● **WORK TO BE COMPLETED**
Take the data below and extract the lines from the one with "(split; [|done]); eapply" to the one with "its creation exist. *)", inclusive, exactly as written.

(Records contained in a dataset)
|---|

(** Every quote row has an id the sequence has already handed out, and
    no two quote rows share an id. *)
Lemma reachable_fresh db log :
  reach db log →
  Forall (λ q, Quote.id q < quotes_id_seq db) (quotes db)
  ∧ NoDup (quote_ids db).
Proof.
  unfold quote_ids.
  induction 1 as [db Hq Ht|db log now inputs db' o _ [IHlt IHnd] Hcall].
  - rewrite Hq. split; constructor.
  - pose proof (create_with_tags_seq _ _ _ _ _ Hcall) as Hseq.
    destruct o as [changes|name cs changes|e].
    2,3: apply create_with_tags_failed in Hcall as (-> & _); [|done];
      (split; [|done]); eapply Forall_impl; [exact IHlt|];
      intros q ?; simpl in *; lia.
    apply create_with_tags_Ok in Hcall
      as (l & q & entries & _ & -> & _ & _ & -> & _ & _ & _ & ->).
    split.
    + apply Forall_app. split.
      * eapply Forall_impl; [exact IHlt|]. intros q ?. simpl in *. lia.
      * constructor; [simpl; lia | constructor].
    + rewrite fmap_app. apply NoDup_app. split_and!; [done| |].
      * intros id (q & -> & Hq)%list_elem_of_fmap Hin.
        rewrite Forall_forall in IHlt. specialize (IHlt q Hq).
        apply list_elem_of_singleton in Hin. simpl in *. lia.
      * apply NoDup_singleton.
Qed.

(** C1. Atomicity of [create_with_tags]: a call that fails, at whichever
    step (the quote's validation or constraints, the parsing of a tag,
    the insert of the associations), leaves the quote rows and the
    association rows of the storage as they were; and in every state
    reached by calls of [create_with_tags] a quote row exists if and only
    if it was created by a call and all the tag associations declared at
    its creation exist. *)
Theorem create_with_tags_atomic :
  (∀ now inputs db db' o,
     create_with_tags Quote_changeset quotes_violation quote_tags_violation
       now inputs db = (db', o) →
     failed o →
     quotes db' = quotes db ∧ quote_tags db' = quote_tags db)
  ∧ (∀ db log,
       reachable Quote_changeset quotes_violation quote_tags_violation
         db log →
       ∀ id, quote_exists db id
             ↔ created_in log id ∧ declared_associations_exist db log id).
Proof.
  split.
  - intros now inputs db db' o Hcall Hfailed.
    by destruct (create_with_tags_failed _ _ _ _ _ Hcall Hfailed) as (? & ? & _).
  - intros db log (Hq & Hlog & _)%reachable_consistent id. split.
    + intros (q & Hin & <-). split; [by apply Hq|].
      intros declared Hd. by apply (Hlog _ _ Hd).
    + intros [[declared Hd] _]. by apply (Hlog _ _ Hd).
Qed.

(** When the quote passes its validation and constraints, every element
    of [tags] parses and the association rows pass theirs, the call
    commits the quote and the rows. *)
Lemma create_with_tags_commits now inputs l db entries :
  let cs := Quote_changeset Quote.empty (delete "tags" inputs) in
  let q := Quote.mk (quotes_id_seq db) (applied cs) in
  let db1 := put_quote (with_seq db (quotes_id_seq db + 1)) q in
  inputs !! "tags" = Some (VList l) →
  valid cs = true →
  quotes_violation db (applied cs) = None →
  Enum_map (quote_tag_entry now (Quote.id q)) l = Return entries →
  entries = [] ∨ quote_tags_violation db1 entries = false →
  ∃ db',
    create now inputs db
    = (db', Ok (<["quote_tags" := CInsertAll (List.length l)]>
                  {["quote" := CQuote q]}))
    ∧ quotes db' = quotes db ++ [q]
    ∧ quote_tags db' = quote_tags db ++ entries
    ∧ sources db' = sources db ∧ tags db' = tags db.
Proof.
  intros cs q db1 Htags Hvalid Hquote Hentries Hrows.
  rewrite (create_with_tags_steps _ _ _ _ Htags).
  unfold Repo_insert. subst cs q db1. simpl in *.
  rewrite Hvalid, Hquote. simpl. rewrite Hentries.
  rewrite <- (Enum_map_Return_length _ _ _ Hentries).
  unfold Repo_insert_all. destruct entries as [|e entries].
  - eexists. split; [reflexivity|]. simpl. by rewrite app_nil_r.
  - destruct Hrows as [? | Hrows]; [done|]. rewrite Hrows. by eexists.
Qed.

(** C9. An input map without the key [:tags] matches no clause of
    [create_with_tags]: the call raises a function clause error, and
    returns neither [{:ok, _}] nor [{:error, _, _, _}], whatever else the
    map holds. *)
Theorem create_with_tags_requires_tags now inputs db :
  inputs !! "tags" = None →
  create_with_tags Quote_changeset quotes_violation quote_tags_violation
    now inputs db
  = (db, Raised FunctionClauseError).
Proof.
  intros Htags. unfold create_with_tags. by rewrite Htags.
Qed.

(** C5, as the code has it. When an element of the [tags] list does not
    parse to an integer, no quote row and no association row of the call
    survives. If the quote step succeeds, the parse failure leaves
    [create_with_tags] as a raised [ArgumentError], after the rollback;
    it is not returned as a value. A typed failure is returned only when
    the quote step itself fails first, and it is that step's. *)
Theorem create_with_tags_unparsable_tag now inputs l tag db :
  inputs !! "tags" = Some (VList l) →
  tag ∈ l →
  integer_of_string (to_string tag) = None →
  ∃ db' o,
    create_with_tags Quote_changeset quotes_violation quote_tags_violation
      now inputs db = (db', o)
    ∧ quotes db' = quotes db ∧ quote_tags db' = quote_tags db
    ∧ match Repo_insert quotes_violation
              (Quote_changeset Quote.empty (delete "tags" inputs)) db with
      | OpOk _ _ => o = Raised ArgumentError
      | OpError _ cs => o = Error "quote" cs ∅
      | OpRaise _ e => o = Raised e
      end.
Proof.
  intros Htags Hin Hparse.
  assert (Hmap : ∀ id, Enum_map (quote_tag_entry now id) l
                       = Raise ArgumentError).
  { intros id.
    assert (Htag : quote_tag_entry now id tag = Raise ArgumentError).
    { unfold quote_tag_entry, String_to_integer. by rewrite Hparse. }
    destruct (Enum_map_elem_Raise _ _ _ _ Hin Htag) as [e Hmap].
    rewrite Hmap. apply Enum_map_Raise in Hmap as (x & _ & Hx).
    by apply quote_tag_entry_Raise in Hx as (_ & ->). }
  destruct (create now inputs db) as [db' o] eqn:Hcall.
  exists db', o. split; [done|].
  assert (failed o ∧
    match Repo_insert quotes_violation
            (Quote_changeset Quote.empty (delete "tags" inputs)) db with
    | OpOk _ _ => o = Raised ArgumentError
    | OpError _ cs => o = Error "quote" cs ∅
    | OpRaise _ e => o = Raised e
    end) as [Hfailed Ho].
  { rewrite (create_with_tags_steps _ _ _ _ Htags) in Hcall.
    unfold Repo_insert in *.
    destruct (valid _); [|by injection Hcall as <- <-].
    destruct (quotes_violation db _) as [field|].
    - case_bool_decide; by injection Hcall as <- <-.
    - simpl in Hcall. rewrite Hmap in Hcall. by injection Hcall as <- <-. }
  by destruct (create_with_tags_failed _ _ _ _ _ Hcall Hfailed) as (? & ? & _).
Qed.

(** C10. With an empty list of tags and quote fields that pass the
    validation and the constraints of the quote step, the call succeeds:
    it appends one quote row and no association row, and returns
    [{:ok, _}] with the quote and a count of 0 under [:quote_tags]. *)
Theorem create_with_tags_no_tags now inputs db :
  let cs := Quote_changeset Quote.empty (delete "tags" inputs) in
  let q := Quote.mk (quotes_id_seq db) (applied cs) in
  inputs !! "tags" = Some (VList []) →
  valid cs = true →
  quotes_violation db (applied cs) = None →
  ∃ db',
    create_with_tags Quote_changeset quotes_violation quote_tags_violation
      now inputs db
    = (db', Ok (<["quote_tags" := CInsertAll 0]> {["quote" := CQuote q]}))
    ∧ quotes db' = quotes db ++ [q]
    ∧ quote_tags db' = quote_tags db.
Proof.
  intros cs q Htags Hvalid Hquote.
  destruct (create_with_tags_commits now inputs [] db [] Htags Hvalid Hquote)
    as (db' & Hcall & Hqs & Hts & _); [done | by left |].
  exists db'. by rewrite app_nil_r in Hts.
Qed.

End QuoteApi_facts.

|---|

● **REPLY**
      (split; [|done]); eapply Forall_impl; [exact IHlt|];
      intros q ?; simpl in *; lia.
    apply create_with_tags_Ok in Hcall
      as (l & q & entries & _ & -> & _ & _ & -> & _ & _ & _ & ->).
    split.
    + apply Forall_app. split.
      * eapply Forall_impl; [exact IHlt|]. intros q ?. simpl in *. lia.
      * constructor; [simpl; lia | constructor].
    + rewrite fmap_app. apply NoDup_app. split_and!; [done| |].
      * intros id (q & -> & Hq)%list_elem_of_fmap Hin.
        rewrite Forall_forall in IHlt. specialize (IHlt q Hq).
        apply list_elem_of_singleton in Hin. simpl in *. lia.
      * apply NoDup_singleton.
Qed.

(** C1. Atomicity of [create_with_tags]: a call that fails, at whichever
    step (the quote's validation or constraints, the parsing of a tag,
    the insert of the associations), leaves the quote rows and the
    association rows of the storage as they were; and in every state
    reached by calls of [create_with_tags] a quote row exists if and only
    if it was created by a call and all the tag associations declared at
    its creation exist. *)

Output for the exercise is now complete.